__Exercise details__.
Transcription of the full listing is required, character for character.

__Excerpted records__.
Lemma le_mod a j k : (a <= j)%nat -> (j <= length k)%nat -> plain k -> le (take j k) mod 256 ^ Z.of_nat a = le (take a k).
Proof.
  intros Ha Hj Hp. replace (take j k) with (take a k ++ take (j - a) (drop a k)). 2: { rewrite take_take_drop. f_equal. lia. }
  assert (Hr := le_range _ (plain_take a k Hp)). rewrite le_app, length_take_le in * by lia.
  rewrite Z.mul_comm, Z.mod_add by lia. apply Z.mod_small. lia.
Qed.

(** Joining bytes at different places with | and with ^. *)
Definition joins (op : Z -> Z -> Z) : Prop :=
  (forall x y z, op (op x y) z = op x (op y z)) /\ (forall x y, op x y = op y x) /\ (forall x, op x 0 = x) /\
  forall x y n, 0 <= n -> 0 <= y < 2 ^ n -> op y (x * 2 ^ n) = y + x * 2 ^ n.

Lemma lor_joins : joins Z.lor.
Proof.
  split_and!; [intros; by rewrite Z.lor_assoc|apply Z.lor_comm|apply Z.lor_0_r|].
  intros x y n Hn Hy. rewrite <- Z.shiftl_mul_pow2 by lia. rewrite lor_shiftl_add by lia. by rewrite Z.shiftl_mul_pow2 by lia.
Qed.

Lemma lxor_joins : joins Z.lxor.
Proof.
  split_and!; [intros; by rewrite Z.lxor_assoc|apply Z.lxor_comm|apply Z.lxor_0_r|].
  intros x y n Hn Hy. rewrite <- Z.shiftl_mul_pow2 by lia. symmetry. apply Z.add_nocarry_lxor.
  apply Z.bits_inj'. intros j Hj. rewrite Z.land_spec, Z.bits_0, Z.shiftl_spec by lia. destruct (Z.lt_ge_cases j n).
  - by rewrite (Z.testbit_neg_r _ (j - n)), andb_false_r by lia.
  - by rewrite (testbit_out n y j) by lia.
Qed.

(** A switch that falls through joins the first [j] bytes. *)
Lemma switch_le op j p2 p1 p0 k x {B} (K : Z -> outcome B) : joins op -> plain k -> (j <= length k)%nat -> (j < 4)%nat ->
  p2 = (3 <=? j)%nat -> p1 = (2 <=? j)%nat -> p0 = (1 <=? j)%nat ->
  (x ← mur_case op p2 k 2 16 x; x ← mur_case op p1 k 1 8 x; x ← mur_case0 op p0 k x; K x) = K (op x (le (take j k))).
Proof.
  intros (Has & Hcm & H0 & Hj) Hp Hl Hj4 -> -> ->.
  assert (Hb : forall i b, k !! i = Some b -> 0 <= b < 128) by (apply Forall_lookup; exact Hp).
  assert (C0 : forall y b k', k = b :: k' -> mur_case0 op true k y = Ret (op y b)).
  { intros y b k' ->. specialize (Hb O b eq_refl). change (Ret (op y (u32 (schar b))) = Ret (op y b)). by rewrite schar_plain, u32_small by lia. }
  assert (C1 : forall y b0 b k', k = b0 :: b :: k' -> mur_case op true k 1 8 y = Ret (op y (b * 2 ^ 8))).
  { intros y b0 b k' ->. specialize (Hb 1%nat b eq_refl). unfold mur_case. change (c_read (b0 :: b :: k') 1) with (Ret b).
    rewrite bind_Ret, char_shl_plain, bind_Ret, u32_small by lia. done. }
  assert (C2 : forall y b0 b1 b k', k = b0 :: b1 :: b :: k' -> mur_case op true k 2 16 y = Ret (op y (b * 2 ^ 16))).
  { intros y b0 b1 b k' ->. specialize (Hb 2%nat b eq_refl). unfold mur_case. change (c_read (b0 :: b1 :: b :: k') 2) with (Ret b).
    rewrite bind_Ret, char_shl_plain, bind_Ret, u32_small by lia. done. }
  assert (F : forall o n y, mur_case op false k o n y = Ret y) by done.
  destruct j as [|[|[|[|]]]]; [..|lia]; cbn [Nat.leb]; rewrite ?F, ?bind_Ret, ?F, ?bind_Ret.
  - change (mur_case0 op false k x) with (Ret x). by rewrite bind_Ret, H0.
  - destruct k as [|b0 k]; [cbn in Hl; lia|]. rewrite (C0 _ b0 k eq_refl), bind_Ret. cbn [firstn le]; rewrite firstn_O; cbn [le]. f_equal. f_equal. lia.
  - destruct k as [|b0 [|b1 k]]; cbn in Hl; [lia|lia|]. rewrite (C1 _ b0 b1 k eq_refl), bind_Ret, (C0 _ b0 _ eq_refl), bind_Ret.
    assert (H := Hb O b0 eq_refl). f_equal. rewrite Has, (Hcm (b1 * 2 ^ 8)), Hj by lia. f_equal. cbn [firstn le]; rewrite firstn_O; cbn [le]. lia.
  - destruct k as [|b0 [|b1 [|b2 k]]]; cbn in Hl; [lia|lia|lia|].
    rewrite (C2 _ b0 b1 b2 k eq_refl), bind_Ret, (C1 _ b0 b1 _ eq_refl), bind_Ret, (C0 _ b0 _ eq_refl), bind_Ret.
    assert (H := Hb O b0 eq_refl). assert (H' := Hb 1%nat b1 eq_refl). f_equal. rewrite !Has, (Hcm (b1 * 2 ^ 8)), Hj by lia.
    rewrite (Hcm (b2 * 2 ^ 16)), Hj by lia. f_equal. cbn [firstn le]; rewrite firstn_O; cbn [le]. lia.
Qed.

__Your response__.
Lemma le_mod a j k : (a <= j)%nat -> (j <= length k)%nat -> plain k -> le (take j k) mod 256 ^ Z.of_nat a = le (take a k).
Proof.
  intros Ha Hj Hp. replace (take j k) with (take a k ++ take (j - a) (drop a k)). 2: { rewrite take_take_drop. f_equal. lia. }
  assert (Hr := le_range _ (plain_take a k Hp)). rewrite le_app, length_take_le in * by lia.
  rewrite Z.mul_comm, Z.mod_add by lia. apply Z.mod_small. lia.
Qed.

(** Joining bytes at different places with | and with ^. *)
Definition joins (op : Z -> Z -> Z) : Prop :=
  (forall x y z, op (op x y) z = op x (op y z)) /\ (forall x y, op x y = op y x) /\ (forall x, op x 0 = x) /\
  forall x y n, 0 <= n -> 0 <= y < 2 ^ n -> op y (x * 2 ^ n) = y + x * 2 ^ n.

Lemma lor_joins : joins Z.lor.
Proof.
  split_and!; [intros; by rewrite Z.lor_assoc|apply Z.lor_comm|apply Z.lor_0_r|].
  intros x y n Hn Hy. rewrite <- Z.shiftl_mul_pow2 by lia. rewrite lor_shiftl_add by lia. by rewrite Z.shiftl_mul_pow2 by lia.
Qed.

Lemma lxor_joins : joins Z.lxor.
Proof.
  split_and!; [intros; by rewrite Z.lxor_assoc|apply Z.lxor_comm|apply Z.lxor_0_r|].
  intros x y n Hn Hy. rewrite <- Z.shiftl_mul_pow2 by lia. symmetry. apply Z.add_nocarry_lxor.
  apply Z.bits_inj'. intros j Hj. rewrite Z.land_spec, Z.bits_0, Z.shiftl_spec by lia. destruct (Z.lt_ge_cases j n).
  - by rewrite (Z.testbit_neg_r _ (j - n)), andb_false_r by lia.
  - by rewrite (testbit_out n y j) by lia.
Qed.

(** A switch that falls through joins the first [j] bytes. *)
Lemma switch_le op j p2 p1 p0 k x {B} (K : Z -> outcome B) : joins op -> plain k -> (j <= length k)%nat -> (j < 4)%nat ->
  p2 = (3 <=? j)%nat -> p1 = (2 <=? j)%nat -> p0 = (1 <=? j)%nat ->
  (x ← mur_case op p2 k 2 16 x; x ← mur_case op p1 k 1 8 x; x ← mur_case0 op p0 k x; K x) = K (op x (le (take j k))).
Proof.
  intros (Has & Hcm & H0 & Hj) Hp Hl Hj4 -> -> ->.
  assert (Hb : forall i b, k !! i = Some b -> 0 <= b < 128) by (apply Forall_lookup; exact Hp).
  assert (C0 : forall y b k', k = b :: k' -> mur_case0 op true k y = Ret (op y b)).
  { intros y b k' ->. specialize (Hb O b eq_refl). change (Ret (op y (u32 (schar b))) = Ret (op y b)). by rewrite schar_plain, u32_small by lia. }
  assert (C1 : forall y b0 b k', k = b0 :: b :: k' -> mur_case op true k 1 8 y = Ret (op y (b * 2 ^ 8))).
  { intros y b0 b k' ->. specialize (Hb 1%nat b eq_refl). unfold mur_case. change (c_read (b0 :: b :: k') 1) with (Ret b).
    rewrite bind_Ret, char_shl_plain, bind_Ret, u32_small by lia. done. }
  assert (C2 : forall y b0 b1 b k', k = b0 :: b1 :: b :: k' -> mur_case op true k 2 16 y = Ret (op y (b * 2 ^ 16))).
  { intros y b0 b1 b k' ->. specialize (Hb 2%nat b eq_refl). unfold mur_case. change (c_read (b0 :: b1 :: b :: k') 2) with (Ret b).
    rewrite bind_Ret, char_shl_plain, bind_Ret, u32_small by lia. done. }
  assert (F : forall o n y, mur_case op false k o n y = Ret y) by done.
  destruct j as [|[|[|[|]]]]; [..|lia]; cbn [Nat.leb]; rewrite ?F, ?bind_Ret, ?F, ?bind_Ret.
  - change (mur_case0 op false k x) with (Ret x). by rewrite bind_Ret, H0.
  - destruct k as [|b0 k]; [cbn in Hl; lia|]. rewrite (C0 _ b0 k eq_refl), bind_Ret. cbn [firstn le]; rewrite firstn_O; cbn [le]. f_equal. f_equal. lia.
  - destruct k as [|b0 [|b1 k]]; cbn in Hl; [lia|lia|]. rewrite (C1 _ b0 b1 k eq_refl), bind_Ret, (C0 _ b0 _ eq_refl), bind_Ret.
    assert (H := Hb O b0 eq_refl). f_equal. rewrite Has, (Hcm (b1 * 2 ^ 8)), Hj by lia. f_equal. cbn [firstn le]; rewrite firstn_O; cbn [le]. lia.
  - destruct k as [|b0 [|b1 [|b2 k]]]; cbn in Hl; [lia|lia|lia|].
    rewrite (C2 _ b0 b1 b2 k eq_refl), bind_Ret, (C1 _ b0 b1 _ eq_refl), bind_Ret, (C0 _ b0 _ eq_refl), bind_Ret.
    assert (H := Hb O b0 eq_refl). assert (H' := Hb 1%nat b1 eq_refl). f_equal. rewrite !Has, (Hcm (b1 * 2 ^ 8)), Hj by lia.
    rewrite (Hcm (b2 * 2 ^ 16)), Hj by lia. f_equal. cbn [firstn le]; rewrite firstn_O; cbn [le]. lia.
Qed.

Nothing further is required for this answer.